Della Vecchia's son was with the Marine Corps from 2001-2005, and he served three tours in Iraq. When he was deployed for the first time in January 2003, Della Vecchia realized there was a lack of information for parents of Marines, which prompted her to create the support website.
But her work to support the troops goes far beyond just this.
Della Vecchia and a group of volunteers, some who are part of Purple Heart Family Support, met at Zede’s Sewing Studio on Friday afternoon to make 20 pairs of “tear-away” shorts. The shorts have Velcro on both sides, so Marines who are injured or disabled can dress and undress easily.
“Independence is a huge part of their healing, and without independence it’s tough to heal,” Della Vecchia said.
The Marine Corps Liaison Office at Walter Reed National Military Medical Center requested the shorts, and already, they are requesting 40 more pairs.
Della Vecchia showed the volunteers a photo of a Marine Corps veteran and double-amputee with the first pair of shorts made by Dee Bauer, who Della Vecchia met at an Honor Flight dinner function. Bauer helped organize the sewing event Friday.
Bauer’s husband served three years in Korea. Three and a half years ago, he moved into a nursing home.

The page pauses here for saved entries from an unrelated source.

(* ===== verification/Shell.v ===== *)
(** * init/init_shell.c: the shell's line editor, numbers and commands

    The characters that [getchar] gives are an input ([input]); what [printk] puts
    on the console is collected ([screen]).  The commands are in the kernel's heap
    of lists; the functions behind them are given by their code addresses.  Strings
    that are only read are lists of characters without the zero. *)

From stdpp Require Import strings sorting.
From S2P Require Import Prelude KList KState Str Bytes Printk.

Definition CONSOLE_BUFFER_SIZE : Z := 256.

(** [struct shell_command], less its list node, which is at the object's address *)
Record shell_command : Type := mk_cmd { command : list Z; description : list Z; func : Z }.

Record shell : Type := mk_shell {
  kern : kst;
  input : list Z;
  screen : list Z;
  console_buffer : list Z;
  cmds : gmap Z shell_command
}.
Definition set_kern (v : kst) (s : shell) : shell := mk_shell v (input s) (screen s) (console_buffer s) (cmds s).
Definition set_input (v : list Z) (s : shell) : shell := mk_shell (kern s) v (screen s) (console_buffer s) (cmds s).
Definition set_screen (v : list Z) (s : shell) : shell := mk_shell (kern s) (input s) v (console_buffer s) (cmds s).
Definition set_buffer (v : list Z) (s : shell) : shell := mk_shell (kern s) (input s) (screen s) v (cmds s).

Definition on_links {A} (m : M lheap A) : M shell A := zoom kern set_kern (KState.on_links m).
Definition getchar : M shell Z :=
  l <- gets input ;;
  match l with [] => fail Blocked | c :: l' => modify (set_input l') ;;; ret c end.
Definition print (l : list Z) : M shell unit := modify (fun s => set_screen (screen s ++ l) s).

Definition rd_buf (i : Z) : M shell Z :=
  b <- gets console_buffer ;; lift_opt (BadIndex i) (if 0 <=? i then b !! Z.to_nat i else None).
Definition wr_buf (i v : Z) : M shell unit :=
  rd_buf i ;;; modify (fun s => set_buffer (<[Z.to_nat i := u8 v]> (console_buffer s)) s).

(** ** The line editor *)

Definition erase_seq : list Z := [8; 32; 8].
Definition tab_seq : list Z := replicate 8 32.
Definition TAB : Z := 9.

(** [while (col > plen) { printk("%s", erase_seq); col--; }] *)
Definition erase_to (plen col : Z) : M shell Z :=
  loop (S (Z.to_nat (col - plen))) (fun col =>
      if plen <? col then print erase_seq ;;; ret (inl (col - 1)) else ret (inr col)) col.

(** The rest of the line is typed again. *)
Fixpoint retype (l : list Z) (col : Z) : M shell Z :=
  match l with
  | [] => ret col
  | c :: l' =>
      if c =? TAB then print (drop (Z.to_nat (Z.land col 7)) tab_seq) ;;; retype l' (col + (8 - Z.land col 7))
      else print [c] ;;; retype l' (col + 1)
  end.

(** The place, the column and the number of characters afterwards; the place is an
    index into the buffer. *)
Definition delete_char (p col n plen : Z) : M shell (Z * Z * Z) :=
  if n =? 0 then ret (p, col, n) else
  let p := p - 1 in
  c <- rd_buf p ;;
  col <- (if c =? TAB then
            col <- erase_to plen col ;;
            b <- gets console_buffer ;;
            retype (take (Z.to_nat p) b) col
          else print erase_seq ;;; ret (col - 1)) ;;
  ret (p, col, n - 1).

(** [^W] *)
Definition delete_word (p col n plen : Z) : M shell (Z * Z * Z) :=
  r <- delete_char p col n plen ;;
  loop (S (Z.to_nat n)) (fun '(p, col, n) =>
      if 0 <? n then
        c <- rd_buf p ;;
        if negb (c =? 32) then r <- delete_char p col n plen ;; ret (inl r) else ret (inr (p, col, n))
      else ret (inr (p, col, n))) r.

Definition readline_turn (plen : Z) (st : Z * Z * Z) : M shell (Z * Z * Z + Z) :=
  let '(p, col, n) := st in
  c <- getchar ;;
  if (c =? 13) || (c =? 10) then wr_buf p 0 ;;; print [13; 10] ;;; ret (inr p)
  else if c =? 0 then ret (inl (p, col, n))
  else if c =? 0x03 then wr_buf 0 0 ;;; ret (inr (-1))
  else if c =? 0x15 then col <- erase_to plen col ;; ret (inl (0, col, 0))
  else if c =? 0x17 then r <- delete_word p col n plen ;; ret (inl r)
  else if (c =? 0x08) || (c =? 0x7F) then r <- delete_char p col n plen ;; ret (inl r)
  else if n <? CONSOLE_BUFFER_SIZE - 2 then
    col <- (if c =? TAB
            then print (drop (Z.to_nat (Z.land col 7)) tab_seq) ;;; ret (col + (8 - Z.land col 7))
            else print [c] ;;; ret (col + 1)) ;;
    wr_buf p c ;;; ret (inl (p + 1, col, n + 1))
  else print [7] ;;; ret (inl (p, col, n)).

Definition readline (prompt : option (list Z)) : M shell Z :=
  let plen := match prompt with Some l => Z.of_nat (length l) | None => 0 end in
  print (default [] prompt) ;;;
  fuel <- gets (fun s => length (input s)) ;;
  loop (S fuel) (readline_turn plen) (0, plen, 0).

(** ** Characters and numbers *)

Definition TOLOWER (x : Z) : Z := Z.lor x 0x20.
Definition isxdigit (c : Z) : bool :=
  ((48 <=? c) && (c <=? 57)) || ((97 <=? c) && (c <=? 102)) || ((65 <=? c) && (c <=? 70)).

Definition simple_str2up (str : list Z) : list Z := (fun c => if islower c then c - (97 - 65) else c) <$> str.
Definition simple_str2lo (str : list Z) : list Z := (fun c => if isupper c then c - (65 - 97) else c) <$> str.

(** The character at [i]; behind the last one is the zero. *)
Definition at_ (l : list Z) (i : nat) : Z := default 0 (l !! i).

Definition simple_guess_base (cp : list Z) : Z :=
  if at_ cp 0 =? 48 then
    if (TOLOWER (at_ cp 1) =? 120) && isxdigit (at_ cp 2) then 16 else 8
  else 10.

Fixpoint strtoul_digits (cp : list Z) (base result : Z) : Z * list Z :=
  match cp with
  | [] => (result, [])
  | c :: cp' =>
      if isxdigit c then
        let value := if isdigit c then c - 48 else TOLOWER c - 97 + 10 in
        if base <=? value then (result, cp) else strtoul_digits cp' base (u32 (result * base + value))
      else (result, cp)
  end.

(** The number, and the rest of the string. *)
Definition simple_strtoul (cp : list Z) (base : Z) : Z * list Z :=
  let base := if base =? 0 then simple_guess_base cp else base in
  let cp := if (base =? 16) && (at_ cp 0 =? 48) && (TOLOWER (at_ cp 1) =? 120) then drop 2 cp else cp in
  strtoul_digits cp base 0.

(** ** Commands *)

Section Commands.
(** [commands] *)
Context (commands : Z).
(** the functions of the commands, by their code address, on their arguments *)
Context (command_code : Z -> option (list Z) -> M shell Z).

Definition rd_cmd (p : Z) : M shell shell_command := t <- gets cmds ;; lift_opt (bad_ptr p) (t !! p).

Definition shell_unregister_command (cmd : Z) : M shell unit := on_links (list_del cmd).

(** [list_for_each_entry] up to the first command that comes behind the new one *)
Definition shell_register_command (cmd : Z) : M shell unit :=
  if cmd =? NULL then ret tt else
  e <- on_links (list_empty commands) ;;
  if (e : bool) then on_links (list_add_tail cmd commands) else
  fuel <- gets (fun s => walk_fuel (links (kern s))) ;;
  first <- on_links (rd_next commands) ;;
  loop fuel (fun pos =>
      if pos =? commands then on_links (list_add_tail cmd commands) ;;; ret (inr tt) else
      a <- rd_cmd pos ;; b <- rd_cmd cmd ;;
      if 0 <? strcmp_l (command a) (command b) then on_links (list_add_tail cmd pos) ;;; ret (inr tt)
      else n <- on_links (rd_next pos) ;; ret (inl n)) first.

“My husband is very, very patriotic,” Bauer said. “Once a Marine, always a Marine.”
Della Vecchia is one of 20 citizen hero finalists selected for the award. A panel of Medal of Honor recipients selected these finalists from hundreds of nominees nationwide. Three winners will be chosen.
"A piece of me says, ‘I’d love this for the publicity of Marine Parents because I know dollars will come in, and when dollars come in, that means we can do more to support people,’" Della Vecchia said. "But the reality is, I’m just the person at the helm."
The letter announcing that Della Vecchia was a finalist stated that her dedication to serving Marines and their parents and families continues to inspire and motivate the people of Columbia to volunteer. She is "a credit to the state of Missouri and to her fellow Americans," the letter stated.
“Sure I have the vision, but it’s because of the volunteers that it’s been as successful as it is,” Della Vecchia said.
Tears of admiration came to her eyes as she spoke about the work other finalists have done.
“I’m really humbled to be involved in this, and honored to be among the other people that have been nominated.”